Spectral Theory for Networks with Attractive and Repulsive Interactions

TL;DR

This paper explores the spectral properties of signed graph Laplacians in networks with both attractive and repulsive interactions, revealing topological constraints on eigenvalues and decomposing dynamics into fixed and free components.

Contribution

It establishes topological bounds on eigenvalue counts of signed Laplacians and introduces a homology-based framework for understanding network dynamics.

Findings

Eigenvalue counts are constrained by the network's topology.

Homology groups determine the rigidity of the Laplacian's index.

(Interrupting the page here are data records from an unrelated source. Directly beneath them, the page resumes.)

(* ===== verification/Timing.v ===== *)
(** * The slice and the quanta: in every state the kernel reaches they are
    [int]s that are not negative, and the quantum of a live process is positive. *)
From stdpp Require Import functions.
From S2P Require Import Prelude KList Mm Utils Io Fs KState Sched.
From S2P Require Import Sem Devices Sys Interrupt Queues SchedFacts Quiet KernelInv Boot Kernel Framed.

Definition times (k : kstate) : list (Z * Z) := task_time <$> task k.

(** [who t p]: the quantum of task [t], which has the pid [p], is positive. *)
Record timed (who : Z → Z → Prop) (k : kstate) : Prop := {
  tm_left : 0 ≤ left4current (sched k) ≤ INT_MAX;
  tm_quanta : ∀ t p n, zlookup (times k) t = Some (p, n) → 0 ≤ n ≤ INT_MAX ∧ (who t p → 0 < n);
}.

(** The live tasks, of the first [n]; those, and the tasks [l]. *)
Definition live (n t p : Z) : Prop := t < n ∧ p ≠ -1.
Definition live_or (l : list Z) (t p : Z) : Prop := live NR_TASKS t p ∨ t ∈ l.
Abbreviation paced := (timed (live NR_TASKS)).

Lemma times_lookup k t v : zlookup (task k) t = Some v → zlookup (times k) t = Some (pid v, quantum v).
Proof. intros Hv. unfold times. by rewrite zlookup_fmap, Hv. Qed.

Lemma timed_weaken (who who' : Z → Z → Prop) k :
  (∀ t p n, zlookup (times k) t = Some (p, n) → who' t p → who t p) → timed who k → timed who' k.
Proof. intros Hw [Hl Hq]. split; [done|]. intros t p n Ht. destruct (Hq t p n Ht). eauto. Qed.

Lemma timed_same who k k' :
  times k' = times k → 0 ≤ left4current (sched k') ≤ INT_MAX → timed who k → timed who k'.
Proof. intros E Hl [_ Hq]. split; [done|]. by rewrite E. Qed.

Lemma timed_quantum who k t v : zlookup (task k) t = Some v → timed who k → 0 ≤ quantum v ≤ INT_MAX.
Proof. intros Hv%times_lookup Hk. by destruct (tm_quanta _ _ Hk _ _ _ Hv). Qed.

(** A task changes. *)
Lemma timed_set_task (who who' : Z → Z → Prop) k i w :
  (∀ t p, t ≠ i → who' t p → who t p) → 0 ≤ quantum w ≤ INT_MAX → (who' i (pid w) → 0 < quantum w) →
  timed who k → timed who' (set_task (zinsert i w (task k)) k).
Proof.
  intros Hw Hb Hp [Hl Hq]. split; [done|]. intros t p n. unfold times. simpl. rewrite zinsert_fmap.
  intros [[<- [= -> ->]]|[Hne Ht]]%zlookup_zinsert_Some; [done|]. destruct (Hq _ _ _ Ht) as [Hn Hpos]. eauto.
Qed.

(** Stores the quantum does not depend on. *)
Lemma timed_task_set who {A} (setter : A → task_struct → task_struct) i a :
  keeps task_time setter → preserves (timed who) (task_set setter i a).
Proof.
  intros Hk. apply preserves_amodify. intros k v Hty Hv. apply (timed_same _ k); [|apply Hty|done].
  unfold times. simpl. by erewrite tasks_zinsert.
Qed.
Lemma timed_MM who {A} (m : M mm_state A) : preserves (timed who) (zoom MM m).
Proof. apply preserves_zoom. intros k s Hk. apply (timed_same _ k); [done|apply Hk|done]. Qed.
Lemma timed_slice who i : preserves (timed who) (let! t := aget Task i in put Left4current (quantum t)).
Proof.
  intros k Hk. apply wlp_bind, wlp_aget. intros v Hv. apply wp_wlp, wp_put.
  apply (timed_same _ k); [done|exact (timed_quantum _ _ _ _ Hv Hk)|done].
Qed.
Lemma timed_put who {T} (l : lens kstate T) t :
  (∀ k, (left4current (sched (update l t k)), times (update l t k)) = (left4current (sched k), times k)) →
  preserves (timed who) (put l t).
Proof.
  intros H. apply preserves_put. intros k Hk. specialize (H k). injection H as H1 H2.
  apply (timed_same _ k); [done|rewrite H1; apply Hk|done].
Qed.
Lemma timed_esp0 who f : preserves (timed who) (modify Sched (λ s, set_esp0 (f s) s)).
Proof. intros k Hk. apply (timed_same _ k); [done|apply Hk|done]. Qed.
Lemma timed_task_switch who t : preserves (timed who) (task_switch t).
Proof.
  unfold task_switch, EOI.
  repeat first
    [ apply timed_slice | apply timed_esp0 | apply timed_MM | apply timed_task_set; intros ? ?; done
    | apply timed_put; intros []; done | preserves_step ].
Qed.

#[export] Hint Resolve timed_task_set timed_MM : preserves.
Lemma timed_copy_from_circ_buffer who t n : preserves (timed who) (copy_from_circ_buffer t n).
Proof. unfold copy_from_circ_buffer, map_after, current, ustore. preserves. Qed.

#[export] Instance timed_durable who : durable (timed who).
Proof.
  split.
  - intros k k' E Hk. apply (timed_same _ k); [exact (f_equal snd E)| |done].
    replace (left4current (sched k')) with (left4current (sched k)) by exact (eq_sym (f_equal (λ c, c.1.2) E)).
    apply Hk.
  - intros k s _ Hk. apply (timed_same _ k); [done|apply Hk|done].
  - intros k i j v Hv Hk. eapply timed_set_task; [eauto|exact (timed_quantum _ _ _ _ Hv Hk)| |done].
    by destruct (tm_quanta _ _ Hk _ _ _ (times_lookup _ _ _ Hv)).
  - intros k i v Hv Hk. apply (timed_same _ k); [done|by eapply timed_quantum|done].
  - intros k Hk. by apply (timed_same _ k).
  - apply timed_task_switch.
  - apply timed_copy_from_circ_buffer.
Qed.

Lemma timed_fd_set who i j p : preserves (timed who) (fd_set i j p).
Proof. unfold fd_set. repeat preserves_step. by apply timed_task_set. Qed.
Lemma timed_ph_pages_set who i j f : preserves (timed who) (ph_pages_set i j f).
Proof. unfold ph_pages_set. repeat preserves_step. by apply timed_task_set. Qed.
Lemma timed_FS who {A} (m : M fs_state A) : preserves (timed who) (zoom FS m).
Proof. apply preserves_zoom. intros k s Hk. apply (timed_same _ k); [done|apply Hk|done]. Qed.
#[export] Hint Resolve timed_fd_set timed_ph_pages_set timed_FS : preserves.

(** A pid, for a task whose quantum is positive anyway, or no pid. *)
Lemma timed_set_pid who i p :
  (∀ p', who i p → who i p') → preserves (timed who) (task_set t_pid i p).
Proof.
  intros Hw. apply preserves_amodify. intros k v Hk Hv. eapply timed_set_task; [eauto|exact (timed_quantum _ _ _ _ Hv Hk)| |done].
  intros Hp. destruct (tm_quanta _ _ Hk _ _ _ (times_lookup _ _ _ Hv)) as [_ Hpos]. by apply Hpos, Hw.
Qed.
Lemma live_dead n t : ¬ live n t (-1).
Proof. by intros [_ ?]. Qed.
Lemma live_or_dead l t p : live_or l t (-1) → live_or l t p.
Proof. intros [[]%live_dead|?]. by right. Qed.
Lemma live_or_held l t q p : t ∈ l → live_or l t q → live_or l t p.
Proof. by right. Qed.
#[export] Hint Extern 2 (preserves (timed (live _)) (task_set t_pid _ (-1))) =>
  apply timed_set_pid; intros ? []%live_dead : preserves.

Lemma timed_sys_exit : preserves paced sys_exit.
Proof. unfold sys_exit. preserves. Qed.
#[export] Hint Resolve timed_sys_exit : preserves.

Lemma timed_sys_nice who q : q ≤ INT_MAX → preserves (timed who) (sys_nice q).
Proof.
  intros Hq k Hk. unfold sys_nice, current. apply wlp_bind, wlp_ret. simpl. case_bool_decide; [|by apply wlp_ret].
  apply wlp_bind, wlp_aget. intros t _. apply wlp_bind, wlp_amodify. intros v Hv. apply wlp_ret.
  eapply timed_set_task; [eauto|simpl; lia|simpl; lia|done].
Qed.

(** ** [sys_fork]: the child starts with the quantum of its parent. *)

Section Fork.
Context (parent child : Z).
Abbreviation family := (timed (live_or [parent; child])).

Lemma timed_copied_quantum : preserves family (let! t := aget Task parent in task_set t_quantum child (quantum t)).
Proof.
  intros k Hk. apply wlp_bind, wlp_aget. intros t Ht. simpl in Ht. apply wlp_amodify. intros v Hv.
  destruct (tm_quanta _ _ Hk _ _ _ (times_lookup _ _ _ Ht)) as [Hb Hpos].
  eapply timed_set_task; [eauto|done| |done]. intros _. apply Hpos. right. set_solver.
Qed.
Lemma timed_child_pid p : preserves family (task_set t_pid child p).
Proof. apply timed_set_pid. intros p' _. right. set_solver. Qed.
End Fork.
#[export] Hint Resolve timed_copied_quantum timed_child_pid : preserves.

Lemma timed_free_frames who frames : preserves (timed who) (free_frames frames).
Proof. induction frames as [|f frames IH]; simpl; preserves. Qed.
#[export] Hint Resolve timed_free_frames : preserves.
Lemma timed_fork_alloc who parent : preserves (timed who) (fork_alloc parent).
Proof. unfold fork_alloc. preserves. Qed.
Lemma timed_fork_copy_page who child frames j : preserves (timed who) (fork_copy_page child frames j).
Proof. unfold fork_copy_page. preserves. Qed.
#[export] Hint Resolve timed_fork_alloc timed_fork_copy_page : preserves.

(** The current process is alive. *)
Definition alive (k : kstate) : Prop := ∃ p, zlookup (pid <$> task k) (cur (sched k)) = Some p ∧ p ≠ -1.

Lemma timed_copy_task k parent v child :
  paced k → zlookup (task k) parent = Some v → 0 < quantum v →
  wlp (copy_task parent child) k (λ _, timed (live_or [parent; child])) (timed (live_or [parent; child])).
Proof.
  intros Hk Hv Hpos. unfold copy_task. apply wlp_bind, wlp_aget. intros t Ht. simpl in Ht. simplify_eq.
  apply wlp_bind, wlp_aset. intros _.
  match goal with |- wlp ?m ?s _ _ => assert (timed (live_or [parent; child]) s) as Hs;
    [|enough (preserves (timed (live_or [parent; child])) m) as H by exact (H _ Hs); preserves] end.
  eapply (timed_set_task (live_or [parent])); [|by eapply timed_quantum|done|].
  - intros t p Hne [Hl|Ht%elem_of_cons]; [by left|]. right. set_solver.
  - split; [apply Hk|]. intros t p n Ht. destruct (tm_quanta _ _ Hk _ _ _ Ht) as [Hn Hp]. split; [done|].
    intros [?| ->%list_elem_of_singleton]; [by apply Hp|]. apply times_lookup in Hv. by simplify_eq.
Qed.

Lemma timed_sys_fork k : kinv k → alive k → paced k → wlp sys_fork k (λ _, paced) paced.
Proof.
  intros [Hs [q Hq]] (p & Hpid & Hp) Hk. destruct (qinv_current _ _ Hq) as [v Hv].
  rewrite zlookup_fmap, Hv in Hpid. injection Hpid as <-. unfold sys_fork, current.
  apply wlp_bind, wp_wlp, (wp_srch_free_task k q); [done| |].
  2: { intros _. rewrite bool_decide_true by done. by apply wlp_ret. }
  intros child w Hw _ _. pose proof (task_lookup_range _ _ _ _ Hq Hw) as Hr. rewrite bool_decide_false by lia.
  apply wlp_bind, wlp_ret. simpl. set (I := timed (live_or [cur (sched k); child])).
  assert (∀ k', I k' → paced k') as Hweak by (intros k'; apply timed_weaken; by left).
  apply wlp_bind. eapply wlp_mono; [eapply timed_copy_task; [done|exact Hv|]| |exact Hweak].
  { destruct (tm_quanta _ _ Hk _ _ _ (times_lookup _ _ _ Hv)) as [_ H]. apply H. split; [|done].
    by eapply task_lookup_range. }
  intros [] k' Hk'. apply (wlp_mono _ _ (λ _, I) _ I); [|intros _; exact Hweak|exact Hweak]. cbv beta.
  match goal with |- wlp ?m _ _ _ => enough (preserves I m) as H by by apply H end.
  unfold I. clear. preserves.
Qed.

(** ** Every step. *)

Lemma timed_nice who q : preserves (timed who) (sys_nice (s32 q)).
Proof. apply timed_sys_nice. pose proof (s32_range q). lia. Qed.
Lemma timed_sys_dup who fd : preserves (timed who) (sys_dup fd).
Proof. unfold sys_dup. preserves. Qed.
Lemma timed_sys_open who path flags : preserves (timed who) (sys_open path flags).
Proof. unfold sys_open. preserves. Qed.
#[export] Hint Resolve timed_nice timed_sys_dup timed_sys_open : preserves.

Lemma timed_clock_interrupt eax k :
  kinv k → paced k → wlp (clock_interrupt eax) k (λ _, paced) paced.
Proof.
  intros [Hs [q Hq]] Hk. destruct (qinv_current _ _ Hq) as [v Hv]. apply wp_wlp.
  assert (times (ticked eax v k) = times k) as Et by by eapply tasks_zinsert.
  assert (0 ≤ quantum v ≤ INT_MAX) as Hn by by eapply timed_quantum.
  eapply wp_clock_interrupt; [done|done|exact Hv|..].
  - intros k1 k' Hgo (E & _ & _ & _ & _ & _ & _ & _ & El) _. pose proof (tm_left _ _ Hk) as Hl.
    assert (times k1 = times k ∧ 0 ≤ left4current (sched k1) ≤ INT_MAX) as [E1 Hl1].
    { destruct Hgo as [Hpos|t _ _]; simpl in *; [split; [done|]; rewrite s32_small in * by (unfold INT_MIN, INT_MAX in *; lia); lia|].
      split; [|done]. rewrite <-Et. eapply tasks_zinsert; [exact (ticked_lookup eax v k Hv)|done]. }
    apply (timed_same _ k); [|by rewrite El|done]. unfold times in *. by rewrite E.
  - intros h' t rest k' _ _ _ [w m' Hw _ _ ->] _ _ _. change (zlookup (task (ticked eax v k)) t = Some w) in Hw.
    pose proof (times_lookup _ _ _ Hw) as Hw'. rewrite Et in Hw'. destruct (tm_quanta _ _ Hk _ _ _ Hw') as [Hb _].
    apply (timed_same _ k); [|exact Hb|done]. rewrite <-Et. by eapply (tasks_zinsert _ (task (ticked eax v k))).
Qed.

Lemma paced_stays : stays paced.
Proof.
  split; [apply _|intros *; preserves..| | |].
  - apply preserves_kept_if, timed_sys_exit.
  - intros k Hk [(p & Hpid & Hpos) _] Hp. apply timed_sys_fork; [done| |done]. exists p. split; [done|lia].
  - intros eax k Hk _. by apply timed_clock_interrupt.
Qed.

(** ** The boot. *)

Lemma timed_set_quantum (who who' : Z → Z → Prop) i n k (Q : unit → kstate → Prop) X :
  0 < n ≤ INT_MAX → (∀ t p, t ≠ i → who' t p → who t p) → timed who k →
  (∀ k', timed who' k' → Q () k') → wlp (task_set t_quantum i n) k Q X.
Proof.
  intros Hn Hw Hk HQ. apply wlp_amodify. intros v Hv. apply HQ. eapply timed_set_task; [done|simpl; lia|simpl; lia|done].
Qed.

(** A step of the initialisation. *)
Lemma wlp_kept {A B} I (m : K A) (f : A → K B) k (Q : B → kstate → Prop) :
  preserves I m → I k → (∀ a k', I k' → wlp (f a) k' Q (λ _, True)) → wlp (bind m f) k Q (λ _, True).
Proof. intros Hm Hk HQ. apply wlp_bind. eapply wlp_mono; [by apply Hm|exact HQ|done]. Qed.

(** The tasks have no pid when the scheduler is ready. *)
Lemma timed_init_sched k (Q : unit → kstate → Prop) :
  timed (live 0) k → (∀ k', paced k' → Q () k') → wlp init_sched k Q (λ _, True).
Proof.
  intros Hk HQ. unfold init_sched.
  do 4 (eapply wlp_kept; [|exact Hk|clear k Hk; intros _ k Hk]; [preserves|]).
  eapply (wlp_for_range (λ i, timed (live i))); [done|done| |exact HQ].
  intros i k' _ Hk'. apply wlp_amodify. intros v Hv. eapply timed_set_task; [|exact (timed_quantum _ _ _ _ Hv Hk')|by intros []%live_dead|done].
  intros t p Hne [??]. split; [lia|done].
Qed.

Lemma timed_init_task0 k (Q : unit → kstate → Prop) :
  paced k → (∀ k', paced k' → Q () k') → wlp init_task0 k Q (λ _, True).
Proof.
  intros Hk HQ. unfold init_task0. do 3 (eapply wlp_kept; [|exact Hk|clear k Hk; intros _ k Hk]; [preserves|]).
  set (others := λ t p, t ≠ 0 ∧ live NR_TASKS t p). assert (timed others k) as Hk' by (eapply timed_weaken; [|done]; by intros ? ? ? _ []).
  eapply wlp_kept; [|exact Hk'|clear k Hk Hk'; intros _ k Hk].
  { repeat preserves_step; [preserves|]. apply timed_set_pid. by intros ? []. }
  apply wlp_bind. eapply timed_set_quantum; [|  |exact Hk|]; [done|by unfold others|]. clear k Hk. intros k Hk.
  match goal with |- wlp ?m _ _ _ => enough (preserves paced m) as H end.
  { eapply wlp_mono; [by apply H|intros []; apply HQ|done]. }
  preserves.
Qed.

Lemma timed_boot ta tb k : boot tb (kstate_bss ta) = Ret () k → paced k.
Proof.
  intros E. apply (wlp_Ret (boot tb) (kstate_bss ta) () k (λ _, paced) (λ _, True)); [|exact E]. clear E.
  assert (timed (live 0) (kstate_bss ta)) as H0.
  { split; [done|]. intros t p n Ht. pose proof (zlookup_Some_range _ _ _ Ht) as Hr.
    unfold times in Ht. rewrite zlookup_fmap in Ht. destruct (zlookup (task (kstate_bss ta)) t) as [v|] eqn:Hv; [|done].
    apply zlookup_elem, elem_of_replicate in Hv as [-> _]. injection Ht as <- <-. split; [done|]. intros [??]. lia. }
  generalize dependent (kstate_bss ta). intros k0 Hk0. unfold boot, setTSS.
  do 3 (eapply wlp_kept; [|exact Hk0|clear k0 Hk0; intros ? k0 Hk0]; [preserves|]).
  apply wlp_bind, timed_init_sched; [done|]. clear k0 Hk0. intros k0 Hk0.
  do 2 (eapply wlp_kept; [|exact Hk0|clear k0 Hk0; intros ? k0 Hk0]; [unfold init_keyboard; preserves|]).
  apply wlp_bind, timed_init_task0; [done|]. clear k0 Hk0. intros k0 Hk0.
  assert (preserves paced iniTics) as H by (unfold iniTics; preserves).
  eapply wlp_mono; [by apply H|done|done].
Qed.

Lemma paced_reachable ta tb k : reachable ta tb k → kinv k ∧ paced k.
Proof.
  intros (k0 & Hboot & Hsteps). pose proof (kinv_boot _ _ _ Hboot) as Hk0. split.
  - exact (star_invariant kstep kinv kinv_kstep k0 k Hsteps Hk0).
  - exact (stays_star _ paced_stays _ _ Hk0 (timed_boot _ _ _ Hboot) Hsteps).
Qed.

Numerical studies illustrate the theoretical results on large random matrices.

Abstract

There is a wealth of applied problems that can be posed as a dynamical system defined on a network with both attractive and repulsive interactions. Some examples include: understanding synchronization properties of nonlinear oscillator;, the behavior of groups, or cliques, in social networks; the study of optimal convergence for consensus algorithm; and many other examples. Frequently the problems involve computing the index of a matrix, i.e. the number of positive and negative eigenvalues, and the dimension of the kernel. In this paper we consider one of the most common examples, where the matrix takes the form of a signed graph Laplacian. We show that the there are topological constraints on the index of the Laplacian matrix related to the dimension of a certain homology group. In certain situations, when the homology group is trivial, the index of the operator is rigid and is determined only by the topology of the network and is independent of the strengths of the interactions. In general these constraints give upper and lower bounds on the number of positive and negative eigenvalues, with the dimension of the homology group counting the number of eigenvalue crossings. The homology group also gives a natural decomposition of the dynamics into "fixed" degrees of freedom, whose index does not depend on the edge-weights, and an orthogonal set of "free" degrees of freedom, whose index changes as the edge weights change. We also present some numerical studies of this problem for large random matrices.